7. The passwords are there, but why are they all the same?
Having a password is a great first step, but making passwords to different sites identical, or even making them easy to break, is about as useless as having no password at all. Once again, a desire for convenience might cause some people to use the same passwords for all their various accounts, but it's not doing them any favors. As any malicious hacker will point out, after breaking one password, they will try that same code on all other accounts to see if it works. If it does, they will have access to anything they want. Passwords need to be hard to crack and to vary from site to site.

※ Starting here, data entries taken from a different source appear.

Lemma OpenMeteo_failure_message_witness :
  OpenMeteo.getWeather 51.5074 (-0.1278) celsius MoreExamples.offline
  = ([Fetch (geocode_request 51.5074 (-0.1278))],
     inr {| isError := true; text := "fetch failed" |}).
Proof.
  apply (proj1 (OpenMeteo_failure_message 51.5074 (-0.1278) celsius MoreExamples.offline
                  (JString "fetch failed") eq_refl) "fetch failed" eq_refl).
Defined.
Lemma find_bucket_index_ok i t :
  0 <= i < 64 -> 0 <= t / 2 ^ i + 1 < 2 ^ 64 -> dfb_find_bucket_index i t = Some (t / 2 ^ i + 1).
Proof.
  intros Hi Ht. unfold dfb_find_bucket_index, MIN_GRAN_SCALE. rewrite Z.add_0_r.
  rewrite option_guard_True by lia. simpl. by rewrite shiftr_pow2, wrap_small by lia.
Qed.

(** The location is that of the deadline. *)
Lemma find_real_location_deadline qid t :
  0 <= qid < 64 -> 0 <= t -> t + 2 ^ qid < 2 ^ 64 ->
  dfb_find_real_location qid t = Some (loc_of (deadline qid t)).
Proof.
  intros Hq Ht Hlt. pose proof (deadline_bounds qid t) as HD.
  pose proof (deadline_pos qid t). pose proof (deadline_ctz qid t).
  set (D := deadline qid t) in *. set (bid := t / 2 ^ qid + 1).
  assert (EqD : D = bid * 2 ^ qid) by done. pose proof (pow2_pos qid).
  assert (Hbid : 0 < bid < 2 ^ 64).
  { assert (0 <= t / 2 ^ qid) by (apply Z.div_pos; lia). unfold bid in *. split; [lia|].
    assert (bid * 1 <= bid * 2 ^ qid) by (apply Z.mul_le_mono_nonneg_l; unfold bid; lia).
    unfold bid in *. lia. }
  assert (Hrq : ctz D = qid + ctz bid) by (rewrite EqD, ctz_mul_pow2 by lia; lia).
  assert (HcD : ctz D < 64) by (apply ctz_lt; lia).
  unfold dfb_find_real_location. rewrite find_bucket_index_ok by (fold bid; lia).
  fold bid. cbn [mbind option_bind]. change (Z.shiftl 1 (QUEUE_NUM - 1)) with (2 ^ 63).
  rewrite ffs_ctz by (apply lor_top_range; lia). rewrite lor_top_ctz by lia.
  rewrite <- Hrq. pose proof (ctz_nonneg D). rewrite (wrap_small 8) by lia.
  rewrite unlikely_ok. unfold QUEUE_NUM.
  replace ((if ctz D =? 0 then 0 else 1) >=? 64) with false by (destruct (ctz D =? 0); done).
  assert (Hslot : t / 2 ^ ctz D + 1 = D / 2 ^ ctz D).
  { apply (deadline_slot D qid); lia. }
  rewrite find_bucket_index_ok; [by rewrite Hslot|lia|rewrite Hslot].
  pose proof (pow2_pos (ctz D)). split.
  - apply Z.div_pos; lia.
  - apply (Z.le_lt_trans _ D); [|lia]. apply Z.div_le_upper_bound; [lia|].
    assert (1 * D <= 2 ^ ctz D * D) by (apply Z.mul_le_mono_nonneg_r; lia). lia.
Qed.

End location.

(** Deadlines are recovered from their location. *)
Lemma loc_of_inj D D' : 0 < D -> 0 < D' -> loc_of D = loc_of D' -> D = D'.
Proof.
  intros HD HD' [= Hc Hb]. destruct (ctz_divide D HD) as [m Hm], (ctz_divide D' HD') as [m' Hm'].
  rewrite Hc in *. pose proof (ctz_nonneg D'). remember (ctz D') as e. pose proof (pow2_pos e).
  subst D D'. rewrite !Z.div_mul in Hb by lia. congruence.
Qed.

(** ** Buckets of the abstract calendar *)

Lemma bucket_mask b : Z.land b bid_mask = b mod 1024.
Proof. unfold bid_mask. change (u32 _) with (2 ^ 10 - 1). by rewrite land_ones_mod by lia. Qed.

(** The bucket of a deadline. *)
Definition slot_of (D : Z) : Z := (D / 2 ^ ctz D) mod 1024.

Lemma slot_range D : 0 <= slot_of D < 1024.
Proof. apply Z.mod_pos_bound; lia. Qed.

Lemma in_bucket_iff i b p : in_bucket i b p <-> ctz p.2 = i /\ slot_of p.2 = b.
Proof. unfold in_bucket, slot_of. split; intros [<- ?]; done. Qed.
(* ===== verification/KernelQueues.v ===== *)
(** * What [sch_carousel.c] and [sch_eiffel.c] share

    The two disciplines keep packets in arrays of buckets, each a list with its
    length, and cut super-packets in the same way.  The specification of an array
    of buckets is [gq_family]: the packets queued, in order of arrival with their
    time stamps, of which each bucket holds those with its key. *)

From S2P Require Import Prelude Kernel.

Definition item : Type := addr * Z.

(** ** Buckets *)

Record gq_bucket := GqBucket { links : bucket; qlen : Z }.

Definition empty_gq_bucket : gq_bucket := GqBucket empty_bucket 0.

Definition gq_bucket_dequeue_head (h : heap) (b : gq_bucket) : option (heap * gq_bucket * ptr) :=
  '(h, l, skb) ← list_take h (links b);
  Some (h, match skb with Some _ => GqBucket l (to_signed 32 (qlen b - 1)) | None => b end, skb).

Definition bucket_queue_add (h : heap) (b : gq_bucket) (skb : addr) : option (heap * gq_bucket) :=
  '(h, l) ← list_append h (links b) skb;
  Some (h, GqBucket l (to_signed 32 (qlen b + 1))).

(** ** Disciplines *)

(** The statistics of [struct Qdisc]; [set_backlog] is the assignment. *)
Class QdiscStats (Sch : Type) := {
  qdisc_qstats_backlog_inc : sk_buff -> Sch -> Sch;
  qdisc_qstats_backlog_dec : sk_buff -> Sch -> Sch;
  qdisc_bstats_update : sk_buff -> Sch -> Sch;
  set_backlog : Z -> Sch -> Sch
}.

(** The private data [gq], the times given to [qdisc_watchdog_schedule_ns] (the
    latest first), [sch->q.qlen], [sch->limit], and what else [sch] holds. *)
Record kqdisc (G Sch : Type) := KQ {
  gq : G;
  gwatchdog : list Z;
  sch_qlen : Z;
  sch_limit : Z;
  rest : Sch
}.
Arguments KQ {G Sch}.
Arguments gq {G Sch}.
Arguments gwatchdog {G Sch}.
Arguments sch_qlen {G Sch}.
Arguments sch_limit {G Sch}.
Arguments rest {G Sch}.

8. Running in administrator mode
A common mistake some people make while running Windows is to use the computer in administrator mode. It might make using the PC more convenient, but it also gives malicious hackers access to anything they want on the computer. Some security experts say if PC owners run their computers in limited-user mode, they can eliminate many of the security woes that currently plague the average Windows user. For its part, Microsoft could do a better job of informing the public about the dangers of administrator mode. But again, if a user wants to run as an administrator, what can Microsoft really do to stop it?
9. Windows updates work
Windows updates could mean the difference between safety and an outbreak on a user's computer. As annoying as they might be, Windows updates are integral to the safety of a computer. Whenever Microsoft patches its operating system, users should be ready and willing to update Windows as soon as that update is available. If not, they're once again putting themselves at risk simply because they don't feel like fixing security problems in their OS. Microsoft can only recommend that users download a security update and provide patches whenever it can. What users decide to do after that is up to them.
It's easy to blame Microsoft for the security woes users face, but sometimes, users need to realize that education could easily help them avoid many of the problems that plague them on a daily basis. With better security education, the Web would be safer, thanks to fewer people clicking over to malicious sites. E-mail attachments would be less worrisome, since users would know how to handle them. With better education, there would undoubtedly be less outbreaks, which would mean a safer PC environment for everyone.
Microsoft is certainly not innocent in any of the security woes affecting Windows or its other software. But it's not always to blame. And it's important to remember that.